(** C5: what the code does.  When the recursive pass returns Complete, the
    sub-workflow has output bindings, the status of the end node is found
    and the head of its outputs file returns an error, [handleSubWorkflow]
    returns the transition with the undefined phase together with a nil
    error: the error of the store is not returned. *)
Theorem C5_head_error_is_not_returned
    s nCtx subworkflow nl w state endNodeStatus st' metadata e :
  executors.RecursiveNodeHandler (nodeExecutor s) subworkflow nl
    (v1alpha1.StartNode subworkflow) = (state, None) ->
  executors.IsComplete state = true ->
  v1alpha1.GetOutputBindings subworkflow <> [] ->
  executors.LookupNodeExecutionStatus nl EndNodeID (wStatus w) =
    ((Some endNodeStatus, None), st') ->
  handler.DataStore_Head nCtx (GetOutputsFile (v1alpha1.GetOutputDir endNodeStatus)) =
    (metadata, Some e) ->
  result (handleSubWorkflow s nCtx subworkflow nl) w =
    Val (ephemeral handler.PhaseInfoUndefined, None) /\
  result (handleSubWorkflow s nCtx subworkflow nl) w <>
    Val (ephemeral handler.PhaseInfoUndefined, Some e).
Proof.
  intros Hrec Hcomplete Hsome Hlookup Hhead.
  pose proof (handleSubWorkflow_complete_head s nCtx subworkflow nl w state
                endNodeStatus st' Hrec Hcomplete Hsome Hlookup) as Hrun.
  cbn zeta in Hrun. rewrite Hhead in Hrun. unfold result. rewrite Hrun.
  cbn [fst]. split; [reflexivity | discriminate].
Qed.

(** C7, as amended.  [CheckSubWorkflowStatus] is [StartSubWorkflow]: on
    either entry point, a run that reaches the recursive pass has first
    read the inputs of the enclosing node and set them on the start node
    of the sub-workflow, in that order and with nothing in between. *)
Theorem C7_both_entry_points_seed_inputs s nCtx w :
  CheckSubWorkflowStatus s nCtx w = StartSubWorkflow s nCtx w /\
  (calls isRecursiveNodeHandler (made (CheckSubWorkflowStatus s nCtx) w) <> 0%nat ->
   exists subWorkflow rest,
     made (CheckSubWorkflowStatus s nCtx) w =
     [CallInputReaderGet;
      CallSetInputsForStartNode (v1alpha1.GetID subWorkflow)
        (fst (handler.InputReader_Get nCtx))] ++
     CallRecursiveNodeHandler (v1alpha1.GetID subWorkflow)
       (v1alpha1.GetNodeID (v1alpha1.StartNode subWorkflow)) :: rest).
Proof.
  split; [reflexivity|].
  unfold made, CheckSubWorkflowStatus. unfold bind at 1 3.
  destruct (v1alpha1.GetSubWorkflowRef (handler.Node nCtx)) as [subID|] eqn:Href.
  2:{ unfold GetSubWorkflow. rewrite Href. go_unfold. rewrite made_nil.
      intros H; destruct H; reflexivity. }
  rewrite (GetSubWorkflow_run nCtx w subID Href).
  destruct (handler.FindSubWorkflow nCtx subID) as [subWorkflow|].
  2:{ go_unfold. rewrite made_nil. intros H; destruct H; reflexivity. }
  unfold bind.
  pose proof (fetchNodeLookupForSubWorkflow_trace s nCtx subWorkflow w) as Htr.
  destruct (fetchNodeLookupForSubWorkflow s nCtx subWorkflow w) as [[[nl|e]|] w1];
    cbn [snd] in Htr.
  - pose proof (startAndHandleSubWorkflow_calls s nCtx subWorkflow nl w1) as Hcalls.
    cbn zeta in Hcalls. rewrite Htr in Hcalls.
    destruct Hcalls as [Ht | [Ht | (rest & Ht)]]; rewrite Ht, made_app.
    + intros H; destruct H; reflexivity.
    + intros H; destruct H; reflexivity.
    + intros _. exists subWorkflow, rest. reflexivity.
  - unfold ret. cbn [snd]. rewrite Htr, made_nil. intros H; destruct H; reflexivity.
  - cbn [snd]. rewrite Htr, made_nil. intros H; destruct H; reflexivity.
Qed.

(** C8.  Run twice in a row, with the same attempt and the status the
    first run left, [fetchNodeLookupForSubWorkflow] returns the second
    time what it returned the first time and leaves the status as the
    first run left it; and when the runs succeed, every node of the
    sub-workflow has, after the first run and after the second, the same
    entry, whose unique id is the one computed from the node, the unique
    id of the enclosing node and the attempt, whose unique parent is the
    unique id of the enclosing node and whose parent attempts are the
    current attempt. *)
Theorem C8_fetchNodeLookup_is_idempotent s nCtx subWorkflow w :
  let first := fetchNodeLookupForSubWorkflow s nCtx subWorkflow w in
  let second := fetchNodeLookupForSubWorkflow s nCtx subWorkflow (snd first) in
  second = first /\
  forall nl n,
    fst first = Val (inl nl) ->
    In n (v1alpha1.GetNodes subWorkflow) ->
    exists parentID newID c,
      v1alpha1.GetUniqueNodeID (v1alpha1.Self (wStatus w)) = Some parentID /\
      ComputeUniqueIDForNode n parentID (strconv_Itoa (handler.CurrentAttempt nCtx)) =
        (newID, None) /\
      v1alpha1.SubNodeStatus (wStatus (snd first)) !! n = Some c /\
      v1alpha1.SubNodeStatus (wStatus (snd second)) !! n = Some c /\
      v1alpha1.GetUniqueNodeID c = Some newID /\
      v1alpha1.GetUniqueParentNodeID c = Some parentID /\
      v1alpha1.GetParentAttempts c = handler.CurrentAttempt nCtx.
Proof.
  cbn zeta.
  assert (fetchNodeLookupForSubWorkflow s nCtx subWorkflow
            (snd (fetchNodeLookupForSubWorkflow s nCtx subWorkflow w)) =
          fetchNodeLookupForSubWorkflow s nCtx subWorkflow w) as Hsame.
  { unfold fetchNodeLookupForSubWorkflow. go_unfold.
    pose proof (fetchNodeLookupLoop_again nCtx
                  (v1alpha1.GetUniqueNodeID (v1alpha1.Self (wStatus w)))
                  (strconv_Itoa (handler.CurrentAttempt nCtx))
                  (v1alpha1.GetNodes subWorkflow)
                  {| wStatus := wStatus w; wTrace := wTrace w |})
      as ((Hself & _ & _) & _ & Hagain).
    cbn zeta in Hagain. cbn [wStatus] in Hself.
    destruct (fetchNodeLookupLoop _ _ _ _ _) as [r w1] eqn:Hrun.
    cbn [snd] in Hagain, Hself.
    destruct r as [[e|]|]; go_unfold; rewrite Hself;
      replace {| wStatus := wStatus w1; wTrace := wTrace w1 |} with w1
        by (destruct w1; reflexivity);
      rewrite Hagain; reflexivity. }
  split; [exact Hsame|].
  intros nl n Hok Hin. rewrite Hsame.
  unfold fetchNodeLookupForSubWorkflow in Hok |- *. revert Hok. go_unfold.
  destruct (fetchNodeLookupLoop _ _ _ _ _) as [r w1] eqn:Hrun.
  destruct r as [[e|]|]; cbn [fst snd]; try discriminate. intros _.
  destruct (fetchNodeLookupLoop_stamps _ _ _ _ _ _ Hrun n Hin)
    as (parentID & newID & c & Hp & Hid & Hc & Hu & Hpar & Hat).
  cbn [wStatus] in Hpar, Hp.
  exists parentID, newID, c. rewrite Hpar. auto 10.
Qed.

══════════

The entries above hold the needed span. Transcribe exactly the lines from the one with "- cbn [snd]." to the one with "Theorem C8_fetchNodeLookup_is_idempotent s", both included.

Answer section =
  - cbn [snd]. rewrite Htr, made_nil. intros H; destruct H; reflexivity.
Qed.

(** C8.  Run twice in a row, with the same attempt and the status the
    first run left, [fetchNodeLookupForSubWorkflow] returns the second
    time what it returned the first time and leaves the status as the
    first run left it; and when the runs succeed, every node of the
    sub-workflow has, after the first run and after the second, the same
    entry, whose unique id is the one computed from the node, the unique
    id of the enclosing node and the attempt, whose unique parent is the
    unique id of the enclosing node and whose parent attempts are the
    current attempt. *)
Theorem C8_fetchNodeLookup_is_idempotent s nCtx subWorkflow w :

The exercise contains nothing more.